There have been various attempts to apply game theory to various aspects of security situations. This paper is particularly interested in security as relates to computers and the Internet. While there have been varying levels of success in describing different aspects of security in game-theoretic terms, there has been little success in describing the problem on a large scale that would be appropriate for making decisions about enterprise or Internet security policy decisions. This report attempts to provide such a description.
We propose that there are three types of players in the game: the computer user, the malicious actor, and the security architect. This paper is not about how to “win” the game of Internet security or a prescription of the clever strategy — as game theorists make clear, “the search for effective decisions is not a central problem of game theory” . The aim of this paper is two-fold, one for theorists and one for practitioners. For game theorists, this paper provides a more accurate description of the actual dynamics of security-related interactions on the Internet. For practitioners, we will provide a framework to clarify existing motivations and intuitions about the current situation and why it is, or is not, working. Hopefully this perspective on the dynamics of the situation will enable more effective decisions and guide the search for clever solutions using other fields of study.
This paper does not focus on building mathematical tools for analysis. We focus on the description of the game. The three players — user, rogue, and architect — all have competing interests. The main interactions are thus: (1) The user and architect negotiate a suitable system configuration which includes trade-offs between productivity (of the user), security (architect’s goal), and cost; this is a non-zero sum game. This occurs on a much slower time scale than the other two interactions. (2) The rogues attempt to steal resources from the user; this feature is also not a zero-sum game, and so presents some interesting challenges. (3) The third interaction is between the architects and the rogues. Although these two parties are defined as diametrically opposed, their interaction is also not zero-sum.
With these interactions laid out, we make the following important observation about the game itself: the user can ignore, or even be complicit with, the rogue without immediate loss. This fact makes it harder to convince the user to work with the architect to improve security. There are other interesting points to consider related to the game: (1) The game is modeled with three players, and we assert that at least this many players is necessary to maintain fidelity with the real Internet; (2) perfect security cannot be promised, even in principle, because the features of the game are such that there is no guaranteed method to compute a globally-optimal strategy (three player game, the fact that it is non-zero-sum, and the fact that there is imperfect information).
Game theory was founded as a sub-discipline of mathematics in the mid-20th century. It is a description of how rational decision makers compete. However, this paper is not about how to “win” the game of Internet security or a prescription of the clever strategy — as game theorists make clear, “the search for effective decisions is not a central problem of game theory” . What game theory can illuminate is how an interaction proceeds, certain rules about the outcome given the inputs, and to help an analyst clarify a situation by reducing a complex situation to a more compact description.

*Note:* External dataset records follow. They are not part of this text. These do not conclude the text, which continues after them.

(** * Kenwood TS-2000 driver (chirp/drivers/ts2000.py): command codec

    A shallow embedding of the memory codec ([_parse_mem], [_parse_split],
    [_make_mem_spec], [_make_split_spec], [_get_range_end_mem]) and of the
    settings get/set primitives ([_kenwood_simple_get], [_kenwood_set]) of
    the class [TS2000Radio], with the properties its specification states.

    Python values are modelled as follows.
    - [str] is [string], the sequence of the code points of the text, each
      below 256 as the serial link delivers them; [s[i]] is
      [Py.getitem_str] (raising [IndexError]),
      [s[a:b]] is [Py.slice] (never raising), [int(s)] is [Py.int_of_str].
    - [int] is [Z]; ["%0wi" % n] is [Py.fmt_i w n].
    - [float] is [Q]: the driver only compares floats with [==] and [!=]
      (directly or through [tuple.index]); a float is represented by the
      rational its literal denotes and [==] is [Qeq_bool].
    - an exception is a value of [exn]; a computation that may raise
      returns a [result]. *)

From Stdlib Require Import ZArith List String Ascii Bool Lia QArith.
Import ListNotations.

Open Scope string_scope.
Open Scope Z_scope.

(** ** Exceptions and the error monad *)

Inductive exn : Type :=
| IndexError
| ValueError
| KeyError
| NameError (name : string)
| UnboundLocalError (name : string)
| RadioError (msg : string).
(** * Shelly 2.5: peripheral bring-up and HAP topology resolution

    A shallow embedding of [src/Shelly25/shelly_init.cpp]:
    [PowerMeterInit], [CreatePeripherals] and [CreateComponents].

    The three functions mutate vectors handed in by pointer and one file-level
    global ([s_ade7953]); they are embedded with explicit state passing.  Every
    externally visible call the source makes is also appended, in program
    order, to a ghost trace, so that ordering and "how many times" properties
    can be stated. *)

From Stdlib Require Import ZArith.
From stdpp Require Import base list strings.

Local Open Scope Z_scope.

(** ** Status values (mgos::Status) *)

Inductive StatusCode :=
| STATUS_UNAVAILABLE
| STATUS_error (n : Z).

Inductive Status :=
| Status_OK
| Errorf (code : StatusCode) (msg : string).

Definition ok (st : Status) : bool :=
  match st with
  | Status_OK => true
  | Errorf _ _ => false
  end.

(** ** Floating-point literals

    The calibration constants are carried exactly as they are written in the
    source; no arithmetic is ever performed on them here. *)

Inductive fconst :=
| FDec (mantissa : Z) (exp10 : Z)        (* mantissa * 10^exp10 *)
| FDiv (num den : fconst).

Record mgos_ade7953_config := {
  voltage_scale : fconst;
  voltage_offset : fconst;
  current_scale : fconst * fconst;
  current_offset : fconst * fconst;
  apower_scale : fconst * fconst;
  aenergy_scale : fconst * fconst;
}.

(** The chip-driver handle, [struct mgos_ade7953 *]; a null pointer is [None]. *)
Record mgos_ade7953 := { ade7953_cfg_of : mgos_ade7953_config }.

(** ** Peripherals *)

(** [OutputPin(id, pin, on_value)]. *)
Record OutputPin := {
  out_id : Z;
  out_pin : Z;
  out_on_value : Z;
}.

Inductive mgos_gpio_pull_type := MGOS_GPIO_PULL_NONE | MGOS_GPIO_PULL_UP | MGOS_GPIO_PULL_DOWN.

(** [std::bind(&HandleInputResetSequence, in, n, _1, _2)]: the bound input is
    recorded by its id, [n] is the bound integer argument. *)
Inductive Handler :=
| HandleInputResetSequence (bound_in : Z) (bound_arg : Z).

(** [InputPin(id, pin, on_value, pull, flag)].  [in_inited] records that
    [Init()] has run on the object. *)
Record InputPin := {
  in_id : Z;
  in_pin : Z;
  in_on_value : Z;
  in_pull : mgos_gpio_pull_type;
  in_flag : bool;
  in_handlers : list Handler;
  in_inited : bool;
}.

Definition new_InputPin (id pin on_value : Z) (pull : mgos_gpio_pull_type) (flag : bool) : InputPin :=
  {| in_id := id; in_pin := pin; in_on_value := on_value; in_pull := pull;
     in_flag := flag; in_handlers := []; in_inited := false |}.

Definition AddHandler (h : Handler) (i : InputPin) : InputPin :=
  {| in_id := in_id i; in_pin := in_pin i; in_on_value := in_on_value i;
     in_pull := in_pull i; in_flag := in_flag i;
     in_handlers := in_handlers i ++ [h]; in_inited := in_inited i |}.

Definition InputPin_Init (i : InputPin) : InputPin :=
  {| in_id := in_id i; in_pin := in_pin i; in_on_value := in_on_value i;
     in_pull := in_pull i; in_flag := in_flag i;
     in_handlers := in_handlers i; in_inited := true |}.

For the purposes of this paper, we will assume the payoffs to the players are already defined. How to do this is non-obvious. However, a process such as the model described in  provides a plausible method for arriving at the payoffs, measured in monetary resources lost or gained.
Game theory assumes we have rational decision makers. Kahneman’s psychological work, and the resulting behavioral economics literature, demonstrate that people are not purely rational. This has important ramifications for actually selecting policies that will be effective, however from our abstract point of view it just means we might have to adjust our payoff values to account for the fact that people may value something more or less than is rational. As such, we will leave this issue aside for now.
When describing the game, we will describe the payoff matrices to the extent possible — which values are positive or negative, their relative magnitudes, etc. However, our goal is not to formulate games to the level of detail that analytic or numeric solutions are possible. There is still much work to be done before that can be achieved. The goal of this paper is to provide the shape of a game as it relates to information security on the Internet.